本発明は、曲げ加工性、伸びフランジ性、絞り加工性等のプレス成形性が良好で、主として自動車の構造部品用として広範囲に適用可能な、歪時効硬化特性に優れた薄鋼板に係り、とくに、歪時効処理後の延性低下を抑制できる歪時効処理方法に関する。なお、ここでいう歪時効処理は、構造部材の製造に際し、プレスなどによる成形加工と、その後に強度上昇のために行なう熱処理とを組合わせた処理をも含むものとする。また、ここでいう鋼板には、鋼帯をも含むものとする。
また、本発明でいう鋼板には、冷間圧延後焼鈍を施して製造される、いわゆる冷延鋼板のほか、冷間圧延後に焼鈍しさらに溶融亜鉛めっきや電気めっきなどのめっきを施された冷延めっき鋼板等の表面処理鋼板をも含むものとする。
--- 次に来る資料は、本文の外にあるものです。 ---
(* ===== verification/LocalSnapshot.v ===== *)
(** * LocalSnapshot: snapshots a replica takes of itself

    [create_snapshot] at the commit index and [compact_log_up_to] keep the store
    consistent: recovery still finds the same commit index and the same state
    machine, now from the snapshot, and the log above it. *)

From S2P Require Import Prelude Bytes Commands StateMachine Ledger Snapshot Replay Roster RaftTypes.
From S2P Require Import RaftCore RaftLog Durability Store StoreRefines StoreRecovery.

Section local.
Context `{Sha256}.
Implicit Types (d : RehydratedCoreState) (l : list RaftLogEntry) (s sm : ControlPlaneStateMachine)
  (st : SqliteConsensusStore) (b : bytes) (m : SnapshotMetadata).

(** The metadata of a state. *)
Definition meta_of sm (root : Z) : SnapshotMetadata :=
  {| included_index := last_applied_index sm; included_term := last_applied_term sm;
     state_root := root |}.

Lemma apply_log_term l : forall s s' outs,
  Forall entry_storable l -> 1 <= last_applied_term s <= i64_max \/ l <> [] ->
  apply_log s (triple <$> l) = Some (s', outs) -> 1 <= last_applied_term s' <= i64_max.
Proof.
  induction l as [|e l IH]; intros s s' outs Hl Hs.
  { intros [= <- <-]. by destruct Hs. }
  apply Forall_cons in Hl as [He Hl]. cbn [fmap list_fmap triple apply_log].
  intros ([s1 o] & H1 & ([s2 o2] & H2 & [= <- <-])%bind_Some)%bind_Some.
  eapply IH; [done| |done]. left.
  assert (last_applied_term s1 = e_term e) as ->; [|apply He].
  apply apply_committed_entry_inv in H1 as [_ [[_ ->]|(?&?&?&?&?&?&?&?&?)]]; done.
Qed.

Section holds.
Context (db : Database) (d : RehydratedCoreState) (old : list RaftLogEntry).
Context (Ht : tables db d old).

Lemma live_term sm : live d sm -> 1 <= rh_commit_index d -> 1 <= last_applied_term sm <= i64_max.
Proof.
  intros (s & outs & Hb & Hl) Hc. eapply apply_log_term; [|..|exact Hl].
  { apply (tables_range_storable _ _ _ Ht). }
  pose proof (tb_storable _ _ _ Ht) as Hs. unfold base_state in Hb.
  pose proof (di_commit _ (tb_inv _ _ _ Ht)) as Hcm.
  destruct (rh_snapshot d) as [[m b]|] eqn:E.
  - left. apply decode_matching_index in Hb as (_ & _ & -> & _). apply Hs.
  - right. assert (d_snapshot_index d = 0) as H0 by (unfold d_snapshot_index; by rewrite E).
    destruct (d_range_contiguous d (d_snapshot_index d) (rh_commit_index d)) as [_ Hlen];
      [apply (tb_inv _ _ _ Ht)|lia..|]. intros Hn. rewrite Hn in Hlen. cbn in Hlen. lia.
Qed.

Lemma snapshot_taken_inv m b : included_index m = rh_commit_index d -> d_inv (snapshot_taken d m b).
Proof.
  intros Hm. pose proof (tb_inv _ _ _ Ht) as [Hc Hcm]. unfold d_last in Hcm.
  split; unfold d_last, d_snapshot_index in *; cbn in *.
  - apply (contiguous_above _ _ _ Hc). rewrite Hm. lia.
  - rewrite Hm. lia.
Qed.

(** The rows of a store that took a snapshot but kept its log. *)
Lemma tables_taken m b row :
  included_index m = rh_commit_index d -> snapshot_storable m b -> sr_meta row = m ->
  0 <= sr_byte_len row ->
  tables (db <| consensus_snapshot := Some row |>) (snapshot_taken d m b)
    (old ++ d_range d (d_snapshot_index d) (rh_commit_index d)).
Proof.
  intros Hm Hs Hrow Hlen. pose proof (tb_inv _ _ _ Ht) as [Hc Hcm].
  assert ((old ++ d_range d (d_snapshot_index d) (rh_commit_index d))
    ++ rh_log_tail (snapshot_taken d m b) = old ++ rh_log_tail d) as Hall.
  { rewrite <- app_assoc. f_equal. cbn. rewrite (contiguous_filter_gt _ _ _ Hc), Hm.
    rewrite d_range_slice by (done || lia).
    replace (Z.to_nat (d_snapshot_index d - d_snapshot_index d)) with 0%nat by lia. rewrite drop_0.
    replace (Z.to_nat (rh_commit_index d + 1 - (d_snapshot_index d + 1)))
      with (Z.to_nat (rh_commit_index d - d_snapshot_index d)) by lia. apply take_drop. }
  destruct (d_range_contiguous d (d_snapshot_index d) (rh_commit_index d)) as [_ Hn]; [done|lia..|].
  destruct Ht. split; try rewrite Hall; try done.
  - by apply snapshot_taken_inv.
  - change (d_snapshot_index (snapshot_taken d m b)) with (included_index m). rewrite Hm, length_app.
    by replace (rh_commit_index d + 1 - _) with (d_snapshot_index d + 1 - Z.of_nat (length old)) by lia.
  - cbn. by rewrite Hrow.
Qed.
End holds.

(** A snapshot of the running state can be stored. *)
Lemma snapshot_of_live db d old sm b root :
  tables db d old -> live d sm -> 1 <= rh_commit_index d ->
  encode_snapshot sm = Some b -> Z.of_nat (length b) <= i64_max ->
  state_root_digest sm = Some root ->
  decode_snapshot b = Some (Ok sm) /\ snapshot_storable (meta_of sm root) b
  /\ included_index (meta_of sm root) = rh_commit_index d.
Proof.
  intros Ht Hlive Hc He Hlen Hroot. destruct (live_state _ _ _ Ht sm Hlive) as [Hs Hi].
  pose proof (tables_last _ _ _ Ht). pose proof (di_commit _ (tb_inv _ _ _ Ht)).
  assert (decode_snapshot b = Some (Ok sm)) as Hd.
  { eapply decode_encode_snapshot; [|done]. by apply log_state_wf. }
  split; [done|]. split; [|done]. split; [cbn; lia|by eapply live_term|done|].
  exists sm. split; [|done]. unfold decode_matching_snapshot. rewrite Hd, Hroot. cbn.
  by rewrite !bool_decide_eq_false_2 by (intros Hn; by apply Hn).
Qed.

Lemma create_stored st d sm b :
  stores st d -> live d sm -> 1 <= rh_commit_index d ->
  encode_snapshot sm = Some b -> Z.of_nat (length b) <= i64_max ->
  exists st' root, state_root_digest sm = Some root
    /\ create_snapshot st (last_applied_index sm) (last_applied_term sm) b
       = (st', mret (meta_of sm root))
    /\ stores st' (snapshot_taken d (meta_of sm root) b).
Proof.
  intros Hso Hlive Hc He Hlen. pose proof Hso as [(old & Ht) Hm Hrow Hfile].
  assert (exists root, state_root_digest sm = Some root) as [root Hroot].
  { unfold encode_snapshot in He. apply bind_Some in He as (body & _ & (root & ? & _)%bind_Some). eauto. }
  destruct (snapshot_of_live _ _ _ _ _ _ Ht Hlive Hc He Hlen Hroot) as (Hd & Hst & Hidx).
  pose proof Hst as [Hsi Hsti _ (s & Hsm & _)]. pose proof (decode_matching_length _ _ _ Hsm) as H76.
  set (m := meta_of sm root) in *.
  exists {| conn := conn st <| consensus_snapshot := Some (snapshot_row m b) |>;
    snapshot_files := retire_obsolete_snapshot_files (<[snapshot_file m := b]> (snapshot_files st))
      (snapshot_file m) |}, root. split; [done|]. split.
  - change (last_applied_index sm) with (included_index m).
    change (last_applied_term sm) with (included_term m).
    unfold create_snapshot. rewrite !bool_decide_eq_false_2 by lia. cbn [orb].
    rewrite Hd. unfold mret at 1, store_ret at 1. cbn [and_then].
    change (last_applied_index sm) with (included_index m).
    change (last_applied_term sm) with (included_term m).
    rewrite !bool_decide_eq_false_2 by (intros Hn; by apply Hn). cbn [orb].
    rewrite Hroot. cbn [fmap option_fmap option_map and_then conn].
    rewrite (read_hard_stored _ _ Hm (tb_hard _ _ _ Ht)). cbn [mbind store_bind mret store_ret hard_of].
    rewrite decide_False by lia. rewrite (read_snapshot_stored _ _ _ Ht).
    cbn [mbind store_bind mret store_ret].
    pose proof (di_commit _ (tb_inv _ _ _ Ht)) as Hcm.
    assert (match consensus_snapshot (conn st) with
      | Some prev => bool_decide (included_index m < included_index (sr_meta prev))
      | None => false end = false) as ->.
    { pose proof (tables_snapshot_index _ _ _ Ht) as Hx. unfold snapshot_row_index in Hx.
      destruct (consensus_snapshot (conn st)); [|done]. cbn in Hx. apply bool_decide_eq_false_2. lia. }
    change {| included_index := included_index m; included_term := included_term m;
      state_root := root |} with m.
    rewrite (upsert_stored _ _ _ _ _ _ _ Ht) by lia. reflexivity.
  - split; cbn.
    + exists (old ++ d_range d (d_snapshot_index d) (rh_commit_index d)).
      apply tables_taken; [done..|cbn; lia].
    + exact Hm.
    + done.
    + intros m' b' [= <- <-]. apply map_lookup_filter_Some. split; [apply lookup_insert_eq|done].
Qed.

Lemma compact_stored st d m b :
  stores st d -> rh_snapshot d = Some (m, b) ->
  exists st' deleted, compact_log_up_to st (included_index m) = (st', mret deleted) /\ stores st' d.
Proof.
  intros Hso Hs. pose proof Hso as [(old & Ht) Hm Hrow Hfile].
  pose proof (tables_snapshot_range _ _ _ Ht) as Hr.
  assert (d_snapshot_index d = included_index m) as Hi by (unfold d_snapshot_index; by rewrite Hs).
  unfold compact_log_up_to. case_decide; [eauto|].
  rewrite (read_snapshot_stored _ _ _ Ht), Hrow, Hs.
  cbn [mbind store_bind mret store_ret fmap option_fmap option_map uncurry].
  cbn [sr_meta snapshot_row]. rewrite decide_False by lia.
  destruct (drop_covered_stored _ _ _ Ht) as (db & Hdrop & Em & Es & Ht').
  unfold drop_covered in Hdrop. rewrite Hi, decide_True in Hdrop by lia. rewrite Hdrop.
  cbn [and_then]. eexists _, _. split; [reflexivity|].
  split; [exact Ht'|exact (eq_trans Em Hm)|exact (eq_trans Es Hrow)|exact Hfile].
Qed.
Lemma live_taken d m b sm :
  decode_matching_snapshot m b = mret sm -> rh_commit_index d = included_index m ->
  live (snapshot_taken d m b) sm.
Proof.
  intros Hd Hc. exists sm, []. split; [done|].
  change (d_snapshot_index (snapshot_taken d m b)) with (included_index m).
  change (rh_commit_index (snapshot_taken d m b)) with (rh_commit_index d).
  unfold d_range. rewrite Hc, list_filter_none; [done|]. intros e _. lia.
Qed.

Lemma encode_snapshot_length s b : encode_snapshot s = Some b -> Z.of_nat (length b) <= i64_max.
Proof.
  unfold encode_snapshot. intros (body & _ & (root & _ & Hb)%bind_Some)%bind_Some.
  case_decide; [|done]. cbv zeta in Hb. apply (inj Some) in Hb as <-. rewrite !length_app, !length_be_bytes.
  change (length SNAPSHOT_MAGIC) with 8%nat. unfold i64_max. width. lia.
Qed.

(** Taking a snapshot of the live state and compacting up to it. *)
Lemma take_and_compact st d sm b :
  stores st d -> live d sm -> 1 <= rh_commit_index d -> encode_snapshot sm = Some b ->
  exists st1 st2 deleted root, state_root_digest sm = Some root
    /\ create_snapshot st (last_applied_index sm) (last_applied_term sm) b = (st1, mret (meta_of sm root))
    /\ compact_log_up_to st1 (last_applied_index sm) = (st2, mret deleted)
    /\ stores st2 (snapshot_taken d (meta_of sm root) b)
    /\ live (snapshot_taken d (meta_of sm root) b) sm
    /\ included_index (meta_of sm root) = rh_commit_index d
    /\ 1 <= included_index (meta_of sm root) < u64_max.
Proof.
  intros Hso Hlive Hpos Henc. pose proof (encode_snapshot_length _ _ Henc) as Hlen.
  pose proof Hso as [(old & Ht) _ _ _].
  destruct (create_stored _ _ _ b Hso Hlive Hpos Henc Hlen) as (st1 & root & Hroot & Hcr & Hso1).
  destruct (snapshot_of_live _ _ _ _ _ _ Ht Hlive Hpos Henc Hlen Hroot) as (_ & Hst & Hidx).
  destruct (compact_stored _ _ (meta_of sm root) b Hso1 eq_refl) as (st2 & deleted & Hcp & Hso2).
  exists st1, st2, deleted, root. split_and!; try done; destruct Hst as [Hi _ _ (s & Hs & _)].
  - destruct (live_state _ _ _ Ht _ Hlive) as [Hls _]. apply live_taken; [|done].
    assert (s = sm) as <-; [|done]. apply decode_matching_index in Hs as (Hd & _).
    rewrite (decode_encode_snapshot sm b) in Hd by (done || by apply log_state_wf). by injection Hd.
  - apply Hi.
  - unfold i64_max in Hi. width. lia.
Qed.
End local.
近年、地球環境の保全問題からの排気ガス規制に関連して、自動車の車体重量の軽減が極めて重要な課題となっている。最近、車体重量の軽減のために、自動車用鋼板を高強度化して鋼板板厚を低減することが検討されている。鋼板を素材とする自動車の車体用部品の多くがプレス加工により成形されるため、使用される鋼板には、優れたプレス加工性を有することが要求される。しかし、一般に、鋼板を高強度化すると、降伏応力が上昇し形状凍結性が劣化するとともに、延性が低下して、プレス成形性が低下する傾向となる。
また最近では、衝突時に乗員を保護するため、自動車車体の安全性が重視され、そのために衝突時における安全性の目安となる耐衝撃特性の向上が要求されている。耐衝撃特性の向上には、完成車での強度が高いほど有利になる。したがって、自動車部品の成形時には、強度が低く、高い延性を有して成形性に優れ、完成品となった時点には、強度が高くて耐衝撃特性に優れる鋼板が最も強く望まれている。
このような要望に対し、プレス成形性と高強度化とを両立させた鋼板が開発された。この鋼板は、プレス加工後に100〜200℃の高温保持を含む塗装焼付処理を施すと、降伏応力が上昇する塗装焼付硬化型鋼板である。この鋼板では、最終的に固溶状態で残存するC量(固溶C量)を適正範囲に制御し、プレス成形時には軟質で、形状凍結性、延性を確保し、プレス成形後に行われる塗装焼付処理時に、残存する固溶Cがプレス成形時に導入された転位に固着して、転位の移動を妨げ、降伏応力を上昇させる。しかしながら、塗装焼付硬化型自動車用鋼板では、降伏応力は上昇させることができるものの、引張強さまでは上昇させることができなかった。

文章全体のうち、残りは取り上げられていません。